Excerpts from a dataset

====

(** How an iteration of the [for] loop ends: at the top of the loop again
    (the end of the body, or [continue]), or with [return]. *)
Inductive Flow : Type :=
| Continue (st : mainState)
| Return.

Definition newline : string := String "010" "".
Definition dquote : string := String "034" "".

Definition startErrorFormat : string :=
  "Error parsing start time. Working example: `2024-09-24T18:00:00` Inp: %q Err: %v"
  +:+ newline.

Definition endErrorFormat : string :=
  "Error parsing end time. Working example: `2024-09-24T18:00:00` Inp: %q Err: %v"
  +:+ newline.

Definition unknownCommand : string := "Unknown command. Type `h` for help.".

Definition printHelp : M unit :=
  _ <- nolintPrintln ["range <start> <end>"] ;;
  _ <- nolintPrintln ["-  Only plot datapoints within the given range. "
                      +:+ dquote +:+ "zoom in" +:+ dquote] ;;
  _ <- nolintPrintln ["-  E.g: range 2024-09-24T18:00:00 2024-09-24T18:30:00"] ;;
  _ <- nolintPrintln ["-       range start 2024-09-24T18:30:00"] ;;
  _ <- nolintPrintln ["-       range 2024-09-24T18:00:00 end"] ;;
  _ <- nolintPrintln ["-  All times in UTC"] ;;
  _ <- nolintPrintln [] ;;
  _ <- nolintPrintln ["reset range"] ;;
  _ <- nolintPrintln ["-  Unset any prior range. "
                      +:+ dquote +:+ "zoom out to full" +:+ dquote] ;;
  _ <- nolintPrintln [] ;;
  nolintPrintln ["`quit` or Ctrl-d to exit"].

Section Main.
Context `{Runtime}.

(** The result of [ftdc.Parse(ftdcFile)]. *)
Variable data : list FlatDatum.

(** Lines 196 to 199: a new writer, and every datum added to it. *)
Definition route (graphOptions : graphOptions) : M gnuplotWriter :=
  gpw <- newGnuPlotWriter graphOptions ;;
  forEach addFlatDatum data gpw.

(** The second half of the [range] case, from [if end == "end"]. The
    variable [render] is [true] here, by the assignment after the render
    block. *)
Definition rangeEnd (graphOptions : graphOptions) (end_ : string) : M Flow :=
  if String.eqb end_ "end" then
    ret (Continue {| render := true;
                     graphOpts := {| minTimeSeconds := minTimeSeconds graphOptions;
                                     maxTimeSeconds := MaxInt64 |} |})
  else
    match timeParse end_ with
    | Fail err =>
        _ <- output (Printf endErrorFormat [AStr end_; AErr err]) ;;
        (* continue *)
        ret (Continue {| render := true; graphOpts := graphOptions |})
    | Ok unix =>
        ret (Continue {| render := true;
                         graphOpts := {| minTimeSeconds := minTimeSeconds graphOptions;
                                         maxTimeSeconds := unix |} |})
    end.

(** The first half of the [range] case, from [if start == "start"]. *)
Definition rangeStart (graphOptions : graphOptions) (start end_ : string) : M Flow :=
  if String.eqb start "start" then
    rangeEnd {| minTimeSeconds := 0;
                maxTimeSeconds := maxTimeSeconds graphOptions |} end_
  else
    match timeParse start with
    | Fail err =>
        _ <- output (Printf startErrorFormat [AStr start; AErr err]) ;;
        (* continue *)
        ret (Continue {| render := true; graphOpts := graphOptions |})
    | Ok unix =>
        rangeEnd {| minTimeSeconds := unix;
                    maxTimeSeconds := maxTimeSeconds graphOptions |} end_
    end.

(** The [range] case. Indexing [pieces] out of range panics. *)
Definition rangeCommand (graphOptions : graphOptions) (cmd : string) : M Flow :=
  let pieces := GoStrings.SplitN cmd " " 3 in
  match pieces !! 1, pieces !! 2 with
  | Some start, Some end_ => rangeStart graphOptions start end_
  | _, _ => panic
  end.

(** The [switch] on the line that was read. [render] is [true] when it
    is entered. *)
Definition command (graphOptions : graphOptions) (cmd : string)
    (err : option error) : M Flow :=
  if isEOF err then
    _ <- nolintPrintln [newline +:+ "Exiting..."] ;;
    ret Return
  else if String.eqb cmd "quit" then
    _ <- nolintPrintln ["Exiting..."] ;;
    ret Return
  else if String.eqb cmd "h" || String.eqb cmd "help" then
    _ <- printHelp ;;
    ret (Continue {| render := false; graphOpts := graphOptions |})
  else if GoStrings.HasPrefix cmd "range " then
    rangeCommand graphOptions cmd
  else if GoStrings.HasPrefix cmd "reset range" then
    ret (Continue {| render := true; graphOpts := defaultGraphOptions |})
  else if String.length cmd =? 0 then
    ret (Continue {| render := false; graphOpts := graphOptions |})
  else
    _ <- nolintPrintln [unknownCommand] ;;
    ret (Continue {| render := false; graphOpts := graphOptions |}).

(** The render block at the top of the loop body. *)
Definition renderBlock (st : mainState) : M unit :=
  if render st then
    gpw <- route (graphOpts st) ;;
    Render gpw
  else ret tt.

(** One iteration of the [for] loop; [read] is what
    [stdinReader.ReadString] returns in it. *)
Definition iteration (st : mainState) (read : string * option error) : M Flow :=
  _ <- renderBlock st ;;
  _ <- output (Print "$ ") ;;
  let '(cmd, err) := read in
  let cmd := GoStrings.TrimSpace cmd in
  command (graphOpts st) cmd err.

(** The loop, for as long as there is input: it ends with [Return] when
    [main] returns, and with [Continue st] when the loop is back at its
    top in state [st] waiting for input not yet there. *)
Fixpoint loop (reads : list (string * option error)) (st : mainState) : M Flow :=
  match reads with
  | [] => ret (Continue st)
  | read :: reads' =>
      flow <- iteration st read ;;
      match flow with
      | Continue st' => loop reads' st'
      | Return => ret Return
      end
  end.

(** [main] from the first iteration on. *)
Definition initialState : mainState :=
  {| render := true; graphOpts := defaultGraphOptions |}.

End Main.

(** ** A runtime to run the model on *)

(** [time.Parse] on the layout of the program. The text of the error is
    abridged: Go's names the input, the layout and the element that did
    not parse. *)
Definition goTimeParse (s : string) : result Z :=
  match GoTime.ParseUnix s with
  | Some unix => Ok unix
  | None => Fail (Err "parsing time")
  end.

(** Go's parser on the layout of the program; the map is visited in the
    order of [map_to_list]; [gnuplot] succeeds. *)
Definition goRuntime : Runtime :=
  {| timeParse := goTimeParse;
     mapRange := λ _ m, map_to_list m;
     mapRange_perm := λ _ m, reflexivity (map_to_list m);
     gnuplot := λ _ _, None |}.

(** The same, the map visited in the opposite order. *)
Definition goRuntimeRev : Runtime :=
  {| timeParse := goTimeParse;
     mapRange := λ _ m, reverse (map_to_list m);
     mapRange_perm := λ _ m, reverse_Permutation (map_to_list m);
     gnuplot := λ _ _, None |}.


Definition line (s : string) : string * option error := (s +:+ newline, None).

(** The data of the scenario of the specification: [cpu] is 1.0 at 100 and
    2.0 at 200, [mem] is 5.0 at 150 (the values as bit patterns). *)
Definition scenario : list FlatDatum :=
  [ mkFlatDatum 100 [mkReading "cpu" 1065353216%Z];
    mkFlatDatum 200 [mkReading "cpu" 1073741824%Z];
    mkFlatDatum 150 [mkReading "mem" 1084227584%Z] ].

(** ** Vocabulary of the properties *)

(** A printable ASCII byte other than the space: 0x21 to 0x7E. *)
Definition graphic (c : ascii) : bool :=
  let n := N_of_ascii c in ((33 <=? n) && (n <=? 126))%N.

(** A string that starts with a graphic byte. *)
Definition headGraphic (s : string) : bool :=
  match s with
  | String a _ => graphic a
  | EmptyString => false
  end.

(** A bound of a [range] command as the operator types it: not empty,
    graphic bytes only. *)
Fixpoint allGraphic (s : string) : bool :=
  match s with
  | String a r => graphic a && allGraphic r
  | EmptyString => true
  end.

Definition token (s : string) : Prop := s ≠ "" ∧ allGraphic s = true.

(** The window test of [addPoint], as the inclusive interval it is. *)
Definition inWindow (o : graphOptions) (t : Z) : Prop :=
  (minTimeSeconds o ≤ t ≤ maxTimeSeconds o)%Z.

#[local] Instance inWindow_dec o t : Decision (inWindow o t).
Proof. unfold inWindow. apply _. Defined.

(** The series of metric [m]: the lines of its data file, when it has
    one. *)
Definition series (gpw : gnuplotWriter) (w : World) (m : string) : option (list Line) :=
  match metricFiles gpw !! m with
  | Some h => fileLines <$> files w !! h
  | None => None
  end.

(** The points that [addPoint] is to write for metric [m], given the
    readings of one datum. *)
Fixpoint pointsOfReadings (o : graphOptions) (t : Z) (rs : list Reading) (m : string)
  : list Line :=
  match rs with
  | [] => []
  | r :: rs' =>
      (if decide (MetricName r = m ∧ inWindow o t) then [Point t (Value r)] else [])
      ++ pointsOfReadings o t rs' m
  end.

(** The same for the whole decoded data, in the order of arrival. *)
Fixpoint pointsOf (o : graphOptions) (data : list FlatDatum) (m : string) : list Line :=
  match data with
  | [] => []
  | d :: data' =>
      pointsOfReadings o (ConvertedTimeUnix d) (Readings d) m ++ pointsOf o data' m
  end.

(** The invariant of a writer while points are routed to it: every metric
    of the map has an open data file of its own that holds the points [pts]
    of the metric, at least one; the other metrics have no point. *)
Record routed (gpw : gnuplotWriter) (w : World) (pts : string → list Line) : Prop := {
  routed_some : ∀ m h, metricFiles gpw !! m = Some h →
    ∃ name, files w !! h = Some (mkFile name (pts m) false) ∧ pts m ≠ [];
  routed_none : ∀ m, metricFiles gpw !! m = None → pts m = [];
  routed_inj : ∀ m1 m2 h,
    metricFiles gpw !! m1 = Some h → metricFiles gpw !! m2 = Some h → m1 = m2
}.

====

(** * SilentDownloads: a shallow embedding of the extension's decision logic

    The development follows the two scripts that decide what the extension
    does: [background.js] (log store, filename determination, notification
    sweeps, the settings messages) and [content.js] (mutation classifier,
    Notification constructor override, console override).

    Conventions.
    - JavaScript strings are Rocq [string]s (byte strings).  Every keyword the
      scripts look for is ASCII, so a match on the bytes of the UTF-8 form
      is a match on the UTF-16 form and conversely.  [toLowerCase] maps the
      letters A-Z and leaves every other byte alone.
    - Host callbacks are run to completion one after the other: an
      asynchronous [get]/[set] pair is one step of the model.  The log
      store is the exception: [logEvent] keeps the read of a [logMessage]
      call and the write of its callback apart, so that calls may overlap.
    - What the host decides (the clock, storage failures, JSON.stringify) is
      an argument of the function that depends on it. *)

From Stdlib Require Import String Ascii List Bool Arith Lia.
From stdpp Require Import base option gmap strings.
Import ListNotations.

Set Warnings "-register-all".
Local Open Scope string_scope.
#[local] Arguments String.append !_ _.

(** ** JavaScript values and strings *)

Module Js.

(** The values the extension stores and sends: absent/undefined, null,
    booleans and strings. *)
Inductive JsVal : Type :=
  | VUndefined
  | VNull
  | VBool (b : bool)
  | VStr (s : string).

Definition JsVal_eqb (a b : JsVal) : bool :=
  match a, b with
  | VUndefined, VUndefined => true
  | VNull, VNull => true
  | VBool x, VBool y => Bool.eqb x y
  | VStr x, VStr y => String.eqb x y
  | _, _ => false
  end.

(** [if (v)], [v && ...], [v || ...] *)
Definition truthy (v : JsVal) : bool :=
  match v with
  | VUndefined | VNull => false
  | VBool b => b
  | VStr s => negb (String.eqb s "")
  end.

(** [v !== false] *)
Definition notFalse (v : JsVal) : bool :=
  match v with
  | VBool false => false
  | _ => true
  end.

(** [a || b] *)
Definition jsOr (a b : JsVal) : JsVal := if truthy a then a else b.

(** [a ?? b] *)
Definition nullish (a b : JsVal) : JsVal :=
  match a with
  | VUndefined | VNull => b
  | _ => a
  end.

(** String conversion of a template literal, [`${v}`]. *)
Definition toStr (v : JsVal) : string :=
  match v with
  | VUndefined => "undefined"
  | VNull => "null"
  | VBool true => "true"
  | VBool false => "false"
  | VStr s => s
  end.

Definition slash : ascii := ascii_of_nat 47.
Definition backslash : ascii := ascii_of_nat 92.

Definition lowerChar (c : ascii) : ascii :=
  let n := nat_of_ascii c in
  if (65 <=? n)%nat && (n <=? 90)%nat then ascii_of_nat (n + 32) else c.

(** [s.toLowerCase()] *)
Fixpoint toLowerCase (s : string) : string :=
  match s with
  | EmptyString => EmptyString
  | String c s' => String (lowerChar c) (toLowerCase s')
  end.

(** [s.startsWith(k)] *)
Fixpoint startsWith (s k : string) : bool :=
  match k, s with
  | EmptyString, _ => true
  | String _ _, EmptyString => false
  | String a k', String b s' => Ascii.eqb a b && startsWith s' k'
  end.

====

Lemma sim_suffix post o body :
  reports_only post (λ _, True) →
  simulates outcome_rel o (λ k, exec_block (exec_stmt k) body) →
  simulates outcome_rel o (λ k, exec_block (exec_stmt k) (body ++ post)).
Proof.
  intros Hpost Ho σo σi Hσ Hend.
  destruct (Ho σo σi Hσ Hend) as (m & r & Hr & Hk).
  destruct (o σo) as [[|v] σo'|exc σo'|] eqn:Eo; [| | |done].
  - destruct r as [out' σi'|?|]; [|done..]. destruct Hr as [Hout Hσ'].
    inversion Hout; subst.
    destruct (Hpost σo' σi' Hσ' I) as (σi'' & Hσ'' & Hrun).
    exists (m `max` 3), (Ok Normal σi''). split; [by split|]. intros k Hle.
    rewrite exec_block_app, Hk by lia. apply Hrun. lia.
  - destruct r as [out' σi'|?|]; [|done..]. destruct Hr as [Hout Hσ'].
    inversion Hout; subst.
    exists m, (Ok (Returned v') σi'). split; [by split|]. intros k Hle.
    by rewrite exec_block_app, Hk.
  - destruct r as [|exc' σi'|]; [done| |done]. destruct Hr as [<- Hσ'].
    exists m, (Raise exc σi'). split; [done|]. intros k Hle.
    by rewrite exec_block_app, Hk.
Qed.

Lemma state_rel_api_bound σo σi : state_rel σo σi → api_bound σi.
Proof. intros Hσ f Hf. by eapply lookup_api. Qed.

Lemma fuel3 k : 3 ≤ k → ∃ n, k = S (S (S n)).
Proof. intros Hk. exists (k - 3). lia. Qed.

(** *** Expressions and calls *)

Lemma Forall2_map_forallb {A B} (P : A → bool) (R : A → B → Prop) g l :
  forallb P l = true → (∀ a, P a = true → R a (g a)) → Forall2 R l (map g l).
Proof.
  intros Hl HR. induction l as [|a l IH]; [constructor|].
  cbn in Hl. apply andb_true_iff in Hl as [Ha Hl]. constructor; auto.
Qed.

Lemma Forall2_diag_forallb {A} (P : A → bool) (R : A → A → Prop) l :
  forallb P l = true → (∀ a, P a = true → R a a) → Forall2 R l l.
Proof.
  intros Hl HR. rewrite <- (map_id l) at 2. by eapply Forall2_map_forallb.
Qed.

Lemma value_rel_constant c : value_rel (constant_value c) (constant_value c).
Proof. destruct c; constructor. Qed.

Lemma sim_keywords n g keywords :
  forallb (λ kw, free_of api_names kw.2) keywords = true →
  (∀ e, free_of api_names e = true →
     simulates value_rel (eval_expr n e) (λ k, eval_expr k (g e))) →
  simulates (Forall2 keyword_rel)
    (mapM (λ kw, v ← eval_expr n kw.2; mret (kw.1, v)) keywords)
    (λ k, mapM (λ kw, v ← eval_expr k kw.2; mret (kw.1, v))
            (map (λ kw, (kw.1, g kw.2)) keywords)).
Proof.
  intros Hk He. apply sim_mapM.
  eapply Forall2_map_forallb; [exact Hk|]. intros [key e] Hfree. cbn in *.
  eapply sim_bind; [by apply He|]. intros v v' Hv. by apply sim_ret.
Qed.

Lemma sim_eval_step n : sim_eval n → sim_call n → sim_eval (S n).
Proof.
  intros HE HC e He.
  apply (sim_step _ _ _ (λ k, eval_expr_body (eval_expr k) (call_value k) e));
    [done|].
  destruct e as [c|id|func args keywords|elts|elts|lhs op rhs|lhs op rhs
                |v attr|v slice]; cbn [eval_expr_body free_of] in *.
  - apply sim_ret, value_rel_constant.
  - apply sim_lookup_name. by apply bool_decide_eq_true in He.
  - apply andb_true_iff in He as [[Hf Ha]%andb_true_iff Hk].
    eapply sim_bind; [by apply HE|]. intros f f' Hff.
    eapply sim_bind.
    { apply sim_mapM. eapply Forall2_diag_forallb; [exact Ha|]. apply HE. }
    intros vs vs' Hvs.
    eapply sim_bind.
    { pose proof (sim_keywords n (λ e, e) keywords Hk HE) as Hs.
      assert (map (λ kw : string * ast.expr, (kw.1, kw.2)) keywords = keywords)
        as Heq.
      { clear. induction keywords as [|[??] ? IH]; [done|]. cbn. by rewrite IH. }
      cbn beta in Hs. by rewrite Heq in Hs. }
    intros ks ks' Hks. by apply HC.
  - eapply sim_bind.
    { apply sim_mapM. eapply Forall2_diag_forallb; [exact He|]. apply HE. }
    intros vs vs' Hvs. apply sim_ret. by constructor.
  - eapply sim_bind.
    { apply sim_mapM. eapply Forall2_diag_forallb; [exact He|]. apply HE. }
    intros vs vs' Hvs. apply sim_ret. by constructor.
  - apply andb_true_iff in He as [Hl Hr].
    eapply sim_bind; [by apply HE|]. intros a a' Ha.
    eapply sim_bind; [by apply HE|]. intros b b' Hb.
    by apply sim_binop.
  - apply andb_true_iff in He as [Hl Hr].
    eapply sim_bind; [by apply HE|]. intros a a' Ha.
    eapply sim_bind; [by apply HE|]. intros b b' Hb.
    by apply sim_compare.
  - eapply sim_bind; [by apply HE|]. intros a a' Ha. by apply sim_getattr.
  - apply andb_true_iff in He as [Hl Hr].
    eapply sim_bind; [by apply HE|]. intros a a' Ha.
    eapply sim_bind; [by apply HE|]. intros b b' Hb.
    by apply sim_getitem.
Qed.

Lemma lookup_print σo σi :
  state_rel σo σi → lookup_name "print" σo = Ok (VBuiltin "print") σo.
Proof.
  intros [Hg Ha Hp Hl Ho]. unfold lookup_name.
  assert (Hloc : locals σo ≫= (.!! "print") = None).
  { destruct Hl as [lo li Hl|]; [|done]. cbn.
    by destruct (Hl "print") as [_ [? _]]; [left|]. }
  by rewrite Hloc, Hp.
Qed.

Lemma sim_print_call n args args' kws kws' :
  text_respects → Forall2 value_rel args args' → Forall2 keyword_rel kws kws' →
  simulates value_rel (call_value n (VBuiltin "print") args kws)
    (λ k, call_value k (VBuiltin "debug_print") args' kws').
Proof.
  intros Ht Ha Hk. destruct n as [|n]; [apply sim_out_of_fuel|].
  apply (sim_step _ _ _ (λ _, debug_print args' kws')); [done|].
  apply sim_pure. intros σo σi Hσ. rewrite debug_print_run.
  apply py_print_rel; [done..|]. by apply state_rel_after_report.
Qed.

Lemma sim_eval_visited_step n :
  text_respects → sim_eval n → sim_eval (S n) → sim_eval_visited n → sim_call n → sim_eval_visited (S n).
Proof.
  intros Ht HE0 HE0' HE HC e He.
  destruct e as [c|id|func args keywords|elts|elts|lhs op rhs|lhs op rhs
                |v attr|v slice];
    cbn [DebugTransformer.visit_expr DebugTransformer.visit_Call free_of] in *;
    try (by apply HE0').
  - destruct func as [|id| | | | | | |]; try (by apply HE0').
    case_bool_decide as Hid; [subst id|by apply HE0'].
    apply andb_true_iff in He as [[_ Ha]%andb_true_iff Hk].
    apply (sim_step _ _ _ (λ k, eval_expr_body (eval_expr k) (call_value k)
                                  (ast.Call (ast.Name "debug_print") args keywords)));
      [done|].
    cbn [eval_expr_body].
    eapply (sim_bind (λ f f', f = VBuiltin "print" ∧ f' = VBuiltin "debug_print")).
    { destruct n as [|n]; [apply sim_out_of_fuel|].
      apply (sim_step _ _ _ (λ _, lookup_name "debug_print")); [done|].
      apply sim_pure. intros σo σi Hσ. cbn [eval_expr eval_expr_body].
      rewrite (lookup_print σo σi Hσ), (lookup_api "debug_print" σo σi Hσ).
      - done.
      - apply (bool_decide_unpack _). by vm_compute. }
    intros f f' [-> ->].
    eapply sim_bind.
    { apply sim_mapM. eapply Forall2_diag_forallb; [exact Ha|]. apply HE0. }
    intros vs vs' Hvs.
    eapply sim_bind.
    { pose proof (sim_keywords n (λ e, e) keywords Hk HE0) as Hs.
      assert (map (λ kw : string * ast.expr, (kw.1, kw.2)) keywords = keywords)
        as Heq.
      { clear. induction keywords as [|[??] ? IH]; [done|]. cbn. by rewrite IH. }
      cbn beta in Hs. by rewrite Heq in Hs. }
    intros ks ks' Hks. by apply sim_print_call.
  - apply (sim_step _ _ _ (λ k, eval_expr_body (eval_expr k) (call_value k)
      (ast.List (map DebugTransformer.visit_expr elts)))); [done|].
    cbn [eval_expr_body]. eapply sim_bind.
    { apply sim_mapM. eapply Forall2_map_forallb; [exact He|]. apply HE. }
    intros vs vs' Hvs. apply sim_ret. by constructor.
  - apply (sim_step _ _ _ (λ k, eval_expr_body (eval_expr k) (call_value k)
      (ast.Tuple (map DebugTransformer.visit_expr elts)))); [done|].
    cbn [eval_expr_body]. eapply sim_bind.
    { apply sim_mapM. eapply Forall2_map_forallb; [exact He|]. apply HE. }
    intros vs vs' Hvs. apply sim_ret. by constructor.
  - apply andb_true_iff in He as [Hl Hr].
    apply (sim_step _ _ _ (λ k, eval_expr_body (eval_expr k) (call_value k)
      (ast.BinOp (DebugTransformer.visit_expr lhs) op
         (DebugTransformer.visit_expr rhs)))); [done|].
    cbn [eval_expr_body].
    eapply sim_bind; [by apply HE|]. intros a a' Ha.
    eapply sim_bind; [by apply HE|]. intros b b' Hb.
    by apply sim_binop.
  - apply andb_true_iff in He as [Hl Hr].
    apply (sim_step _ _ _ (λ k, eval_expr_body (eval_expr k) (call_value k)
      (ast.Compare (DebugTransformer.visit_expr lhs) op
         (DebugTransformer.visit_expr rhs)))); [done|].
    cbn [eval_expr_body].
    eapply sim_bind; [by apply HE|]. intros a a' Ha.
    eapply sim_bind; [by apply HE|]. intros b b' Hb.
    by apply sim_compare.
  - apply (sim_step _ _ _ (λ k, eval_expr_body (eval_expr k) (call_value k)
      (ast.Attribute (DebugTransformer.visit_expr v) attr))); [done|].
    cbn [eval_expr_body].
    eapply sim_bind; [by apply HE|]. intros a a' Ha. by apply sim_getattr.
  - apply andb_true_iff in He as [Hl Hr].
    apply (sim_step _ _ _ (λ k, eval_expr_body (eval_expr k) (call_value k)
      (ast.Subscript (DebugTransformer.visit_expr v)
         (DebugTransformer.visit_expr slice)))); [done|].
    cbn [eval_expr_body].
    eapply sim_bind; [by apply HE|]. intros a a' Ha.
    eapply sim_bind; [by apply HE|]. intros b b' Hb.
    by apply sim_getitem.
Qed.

====

**Instructions to follow:** From the entries above, extract only the lines running from the one containing "simulates value_rel (call_value" through the one containing "apply sim_pure. intros σo σi Hσ. rewrite", inclusive.

**Solution:**
  simulates value_rel (call_value n (VBuiltin "print") args kws)
    (λ k, call_value k (VBuiltin "debug_print") args' kws').
Proof.
  intros Ht Ha Hk. destruct n as [|n]; [apply sim_out_of_fuel|].
  apply (sim_step _ _ _ (λ _, debug_print args' kws')); [done|].
  apply sim_pure. intros σo σi Hσ. rewrite debug_print_run.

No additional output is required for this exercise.